Material for the task:
(** Taking a message out closes the gap and keeps everything else. *)
Lemma take_message_spec s l1 m l2 :
  seg_rep s (l1 ++ m :: l2) ->
  exists s', take_message s (zlen (encs l1)) = Ret (m, s') /\ seg_rep s' (l1 ++ l2) /\
    s_total_size s' = s_total_size s /\ s_most_recent s' = s_most_recent s /\ s_locked s' = s_locked s.
Proof.
  intros (free & Hdata & Hfill & Htot & Hslots).
  apply Forall_app in Hslots as [Hl1 [Hm Hl2]%Forall_cons_iff].
  destruct (zlen_enc_bounds m Hm) as [Hlen Hal]. rewrite encs_app, encs_cons in Hdata, Hfill.
  rewrite !zlen_app in Hfill. rewrite <- !app_assoc in Hdata.
  pose proof (zlen_nonneg (encs l1)). pose proof (zlen_nonneg (encs l2)). pose proof (zlen_nonneg free).
  pose proof (zlen_nonneg (enc m)).
  assert (Hd : zlen (s_data s) = zlen (encs l1) + (zlen (enc m) + (zlen (encs l2) + zlen free)))
    by (rewrite Hdata, !zlen_app; lia).
  unfold take_message.
  assert (Hp : padd (s_data s) (zlen (encs l1)) = enc m ++ encs l2 ++ free) by (by rewrite Hdata, padd_app).
  rewrite Hp. destruct (enc_fields m (encs l2 ++ free) Hm) as (-> & _ & _). mcbn.
  rewrite <- zlen_enc, rdn_app_l by done. mcbn.
  replace (s_filled s - zlen (encs l1) >=? zlen (enc m)) with true by lia. mcbn.
  rewrite Hal. rewrite land7, (encs_aligned l1) by done. mcbn.
  assert (Hrest : rdn (s_data s) (zlen (encs l1) + zlen (enc m))
                    (s_filled s - zlen (encs l1) - zlen (enc m)) = Ret (encs l2)).
  { rewrite Hdata, app_assoc. apply rdn_app_mid; [by rewrite zlen_app|lia]. }
  rewrite Hrest. mcbn. rewrite wr_ok by lia. mcbn.
  replace (s_filled s >=? zlen (enc m)) with true by lia. mcbn. rewrite dec_enc by done. mcbn.
  eexists. split; [reflexivity|]. split; [|done].
  set (free' := drop (Z.to_nat (zlen (encs l1)) + length (encs l2)) (s_data s)).
  exists free'. cbn [s_data s_filled s_total_size]. unfold splice. fold free'. repeat split.
  - rewrite Hdata at 1. unfold zlen. rewrite Nat2Z.id, take_app_length, encs_app. by rewrite <- app_assoc.
  - rewrite encs_app, zlen_app. lia.
  - change (zlen (splice (s_data s) (zlen (encs l1)) (encs l2)) = s_total_size s).
    rewrite zlen_splice; lia.
  - by apply Forall_app.
Qed.

Lemma seg_rep_locked b s q : seg_rep s q -> seg_rep (set_locked b s) q.
Proof. intros (free & H). exists free. exact H. Qed.

Lemma length_encs q : Forall slot q -> 64 * Z.of_nat (length q) <= zlen (encs q).
Proof.
  induction 1 as [|m q Hm Hq IH]; [done|]. rewrite encs_cons, zlen_app.
  destruct (zlen_enc_bounds m Hm) as [H _]. unfold sizeof_message in H. cbn [length]. lia.
Qed.

(** One pass over the queue: the first wanted message is taken, or nothing is. *)
Lemma scan_take s q type nr :
  seg_rep s q ->
  match take_first (want type nr) q with
  | Some (m, q') => exists cur s', scan (scan_fuel s) s type nr 0 = Ret (Some cur) /\
      take_message s cur = Ret (m, s') /\ seg_rep s' q' /\
      s_total_size s' = s_total_size s /\ s_most_recent s' = s_most_recent s
  | None => scan (scan_fuel s) s type nr 0 = Ret None
  end.
Proof.
  intros Hrep. pose proof Hrep as (free & Hdata & Hfill & Htot & Hslots).
  pose proof (length_encs q Hslots) as Hlen.
  assert (Hfuel : (length q < scan_fuel s)%nat).
  { unfold scan_fuel, sizeof_message. rewrite Hfill. Z.div_mod_to_equations. lia. }
  pose proof (scan_spec (scan_fuel s) s type nr [] q free Hdata ltac:(done) ltac:(done) Hslots Hfuel) as Hs.
  change (zlen (encs [])) with 0 in Hs.
  destruct (scan (scan_fuel s) s type nr 0) as [[cur|]|]; [|by rewrite take_first_none|done].
  destruct Hs as (l1 & m & l2 & -> & -> & Hw & Hall).
  rewrite (take_first_split _ _ l1 m l2) by done.
  destruct (take_message_spec s l1 m l2 Hrep) as (s' & Ht & Hr & H1 & H2 & _).
  by exists (zlen (encs l1)), s'.
Qed.

(** A message a server hands to [send_message]. *)
Definition sendable (m : message) : Prop :=
  is_u 64 (m_id m) /\ 0 < m_size m < 2 ^ 32 /\ is_u 32 (m_type m) /\ is_u 64 (m_msg_nr m) /\
  zlen (m_data m) = m_size m.

(** One turn of the two loops. *)
Lemma put_loop_eq blocking wakes m s :
  put_loop blocking wakes m s =
  if s_total_size s >=? s_filled s + PAD8 (sizeof_message + m_size m) then
    bs ← rdn (enc m) 0 (sizeof_message + m_size m);
    data ← wr (s_data s) (s_filled s) bs;
    Ret (Some true, {| s_total_size := s_total_size s;
                       s_filled := s_filled s + PAD8 (sizeof_message + m_size m);
                       s_most_recent := s_most_recent s; s_data := data; s_locked := false |})
  else if negb blocking then Ret (Some false, set_locked false s)
  else match wakes with
       | [] => Ret (None, set_locked false s)
       | Woken s' :: ws => put_loop blocking ws m (set_locked true s')
       | TimedOut :: _ | WaitError :: _ => Ret (Some false, set_locked false s)
       end.
Proof. by destruct wakes. Qed.

Lemma wait_loop_eq timeout type nr wakes s :
  wait_loop timeout type nr wakes s =
  found ← scan (scan_fuel s) s type nr 0;
  match found with
  | Some cur => '(m, s') ← take_message s cur; Ret (Got m, set_locked false s')
  | None =>
    match wakes with
    | [] => Ret (Blocked, set_locked false s)
    | Woken s' :: ws => wait_loop timeout type nr ws (set_locked true s')
    | TimedOut :: _ => Ret (Null, set_locked (timeout <? 0) s)
    | WaitError :: _ => Ret (Null, s)
    end
  end.
Proof. by destruct wakes. Qed.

Requirement: Each line from the top of the records through the one with "exists s', take_message" should be returned exactly. Leave out everything else.

Exercise result:
(** Taking a message out closes the gap and keeps everything else. *)
Lemma take_message_spec s l1 m l2 :
  seg_rep s (l1 ++ m :: l2) ->
  exists s', take_message s (zlen (encs l1)) = Ret (m, s') /\ seg_rep s' (l1 ++ l2) /\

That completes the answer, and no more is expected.